INFORMATION PROVIDED section start

Lemma settle_local_fulfilled u j c answer :
  suspended u !! j = Some c → a_await c = AwaitSetLocalDescription answer →
  ∃ u', settle j Fulfilled u = Some u' ∧
    calls u' = calls u ++
      match open_channel u with
      | Some s => [WsSend s {| out_data := DataAnswer answer;
                               out_target := a_streamerId c |}]
      | None => []
      end ∧
    peerConnections u' = alter (set_local answer) (a_pc c) (peerConnections u) ∧
    a_await <$> suspended u' !! j = Some Returned ∧
    webSocketRef u' = webSocketRef u ∧
    connectionStatus u' = connectionStatus u ∧ streamersRef u' = streamersRef u ∧
    logs u' = logs u ++
      match open_channel u with
      | Some s => []
      | None => ["Cannot send message: WebSocket not connected"]
      end.
Proof.
  intros Hj Hc. unfold settle. rewrite Hj. cbn [mbind option_bind]. rewrite Hc.
  eexists. split; [reflexivity|].
  rewrite !exec_bind. cbn [modify fst snd].
  set (u1 := with_peerConnections _ u).
  pose proof (sendToPeer_channel (a_streamerId c) (DataAnswer answer) u1) as Hsend.
  unfold exec in Hsend. rewrite Hsend. clear Hsend.
  replace (open_channel u1) with (open_channel u) by reflexivity.
  subst u1. destruct (open_channel u) as [s|]; m_simpl; m_simpl in Hj;
    rewrite list_lookup_alter_eq, Hj, ?app_nil_r; repeat split.
Qed.

(** C5 (as the code has it). For an [offer] whose sender is in the
    registry, [handleOffer] registers its three listeners and then, each
    step starting when the one before it has succeeded, applies the
    remote description, creates the answer, applies it as local
    description and hands an [answer] for the sender to [sendToPeer],
    which writes it to the stored socket if that socket is open.  When a
    step is rejected, the [catch] clause writes the error to the log and
    the call returns: no answer is sent, and the registry, the status,
    the sockets and every peer connection are as they were just before
    the rejection, so the listeners already registered and a remote
    description already applied stay on the sender's peer connection. *)
Theorem offer_is_answered_step_by_step
    (w : World) (sdp answer : Sdp) (k : Z) (pc : nat) :
  JsMap.get k (streamersRef w) = Some pc →
  let i := length (suspended w) in
  let w1 := exec (handleOffer sdp k) w in
  (∃ w4,
     run w1 [Settles i Fulfilled; Settles i (FulfilledWith answer); Settles i Fulfilled]
       = Some w4 ∧
     calls w4 = calls w ++
       [PcAddEventListener pc icecandidate;
        PcAddEventListener pc connectionstatechange;
        PcAddEventListener pc track;
        PcSetRemoteDescription pc sdp;
        PcCreateAnswer pc;
        PcSetLocalDescription pc answer] ++
       match open_channel w with
       | Some s => [WsSend s {| out_data := DataAnswer answer; out_target := k |}]
       | None => []
       end) ∧
  (∀ u j c error,
     suspended u !! j = Some c → awaits_offer_step (a_await c) = true →
     settle j (Rejected error) u
       = Some (logged ["Error processing offer: " +:+ error]
                      ["Error processing offer: " +:+ error; "Error processing offer:"]
                      (exec (resume j Returned) u))) ∧
  (∀ error, ∃ u,
     run w1 [Settles i (Rejected error)] = Some u ∧
     peerConnections u =
       foldl (λ st l, alter (add_listener l) pc st) (peerConnections w) (offer_listeners k) ∧
     streamersRef u = streamersRef w ∧
     connectionStatus u = connectionStatus w ∧
     webSockets u = webSockets w).
Proof.
  intros Hk. cbn zeta.
  destruct (handleOffer_known sdp k pc w Hk) as (Hca & Hsu & Hpc & Hse & Hws & Hre).
  set (w1 := exec (handleOffer sdp k) w) in *.
  set (i := length (suspended w)).
  assert (H1 : suspended w1 !! i =
    Some {| a_streamerId := k; a_pc := pc; a_await := AwaitSetRemoteDescription sdp |}).
  { rewrite Hsu. apply list_lookup_middle. done. }
  injection Hse as Hst Href _ _.
  split_and!.
  - destruct (settle_remote_fulfilled w1 i _ sdp H1 eq_refl)
      as (w2 & E2 & Hca2 & _ & H2 & Href2 & Hws2 & _).
    destruct (settle_answer_fulfilled w2 i _ answer H2 eq_refl)
      as (w3 & E3 & Hca3 & _ & H3 & Href3 & Hws3 & _).
    destruct (settle_local_fulfilled w3 i _ answer H3 eq_refl)
      as (w4 & E4 & Hca4 & _).
    exists w4. split.
    + simpl. rewrite E2. simpl. rewrite E3. simpl. rewrite E4. done.
    + assert (Hch : open_channel w3 = open_channel w).
      { unfold open_channel. by rewrite Href3, Hws3, Href2, Hws2, Href, Hws. }
      rewrite Hca4, Hca3, Hca2, Hca, Hch. simpl. by rewrite <- !app_assoc.
  - intros u j c error. apply settle_offer_rejected.
  - intros error. eexists. split.
    + simpl. rewrite (settle_offer_rejected w1 i _ error H1 eq_refl). reflexivity.
    + unfold logged. m_simpl. m_simpl in Hpc. m_simpl in Hre. m_simpl in Hst. m_simpl in Hws.
      by rewrite Hpc, Hre, Hst, Hws.
Qed.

INFORMATION PROVIDED section end

▶ [PROBLEM DETAILS]: Copy task for the entries above: every line with the string "assert".

▶ [ANSWER BOX]:
  assert (H1 : suspended w1 !! i =
    + assert (Hch : open_channel w3 = open_channel w).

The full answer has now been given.